Note: Revisiting the Sara trousers

Finding trousers that fit sometimes feels like looking for a needle in a haystack. Learning how to sew and fit trousers that look and feel professional is one of my main goals this winter, and it really helps to have a good pattern to begin with. Mönsterfabriken published the Sara chinos as one of their first patterns in 2018, and this is my fourth iteration.

Sara is a mid rise chino with a slightly dropped crotch, single welt pockets in the back and slant pockets in front. The waistband is shaped, and the legs are cropped, tapered and end in an optional fold. She has zipper and fly, curved waistband, optional belt loops and is clearly inspired by traditional menswear. The pattern is really well drafted. I like the instructions, too, but I prefer sewing the waistband and the zip and fly following the sewing instructions from Closet Core Patterns (see below for links).

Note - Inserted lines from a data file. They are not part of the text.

Lemma local_Get_keeps key p b m : overrides !! key = Some p -> locals m b -> keeps (OpGet key) (local_Get p) b m.
Proof.
  intros Hp H. destruct (overridden_spec key p b empty_blob Hp) as (Eg & _). apply quiet_keeps; cbn [be_spec]; rewrite ?Eg; [done..|].
  destruct (local_reads _ _ _ (H key p Hp)) as [Hr _]. apply quiet_read; [|intros e ->; by apply quiet_ret]. rewrite Hr.
  destruct (blobs b !! key); [apply quiet_ret; by intros v [= <-]|].
  by destruct (errors_Is _ _); apply quiet_ret.
Qed.
Lemma local_Exists_keeps key p b m : overrides !! key = Some p -> locals m b -> keeps (OpExists key) (local_Exists p) b m.
Proof.
  intros Hp H. destruct (overridden_spec key p b empty_blob Hp) as (_ & Ee & _). apply quiet_keeps; cbn [be_spec]; rewrite ?Ee; [done..|].
  destruct (local_reads _ _ _ (H key p Hp)) as [_ Hr]. apply quiet_read; [|intros e ->; by apply quiet_ret].
  destruct (blobs b !! key); [destruct Hr as [n ->]|rewrite Hr]; apply quiet_ret; by intros v [= <-].
Qed.

(** *** Both together *)

Lemma agrees_overridden key p v b b0 : overrides !! key = Some p -> agrees b b0 -> agrees (set_key key v b) b0.
Proof.
  intros Hp [H1 H2 H3]. split; [done..|]. intros k Hk. rewrite lookup_set_key.
  case_bool_decide; [congruence|auto].
Qed.
Lemma spec_overridden A (o : bop A) key p b b0 :
  op_key o = Some key -> overrides !! key = Some p -> agrees b b0 -> agrees (be_spec o b).2 b0.
Proof.
  intros Hk Hp H. destruct o as [k|k d kind|k|k|prefix]; cbn in *; simplify_eq;
    destruct (overridden_spec key p b (match tt with tt => empty_blob end) Hp) as (E1 & E2 & _ & E4).
  - by rewrite E1.
  - destruct (overridden_spec key p b d Hp) as (_ & _ & -> & _). by eapply agrees_overridden.
  - rewrite E4. destruct (blobs b !! key); [by eapply agrees_overridden|done].
  - by rewrite E2.
Qed.

Lemma local_backs A (o : bop A) key p (q : files A) s m b :
  op_key o = Some key -> overrides !! key = Some p -> overlaid (s, m) b -> keeps o q b m ->
  always (fun x => overlaid x b \/ overlaid x (be_spec o b).2) (on_local q)
    (fun r x => forall v, r = Ok v -> (be_spec o b).1 = Ok v /\ overlaid x (be_spec o b).2) (s, m).
Proof.
  intros Hk Hp [(b0 & Hrep & Hag) Hloc] Hq. eapply always_mono; [| |apply (always_local _ _ _ s m Hq)].
  - intros [s' m'] [[H|H] Es]; cbn in *; subst s'; [left|right]; (split; [exists b0; split; [done|]|exact H]); [done|].
    by eapply spec_overridden.
  - intros r [s' m'] _ [H Es] v ->. cbn in *. subst s'. destruct (H v eq_refl) as [E Hl]. split; [done|].
    split; [exists b0; split; [done|by eapply spec_overridden]|exact Hl].
Qed.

One of the most important adjustments I made on Sara was splitting the waistband in the back and add extra seam allowance. This allows me to finish the back seam after adding the waistband, adjusting the fit at the final stage of the process. If I have to adjust the waistband at any point later this method is brilliant. I picked up the idea from some ready to wear trousers I had, and it is genius because it allows for easy alteration of the fit.

I love the look of a slightly dropped crotch from the front, but not always from the back because it seems to be too much fabric there. Earlier I never quite understood how to fix this. When I made this version, a light bulb moment was to add a simple flat butt adjustment and remove 1 cm from the back inseam, gradually tapering towards the inseam about 10 cm down. This made a huge difference and will be a standard adjustment for me from now on.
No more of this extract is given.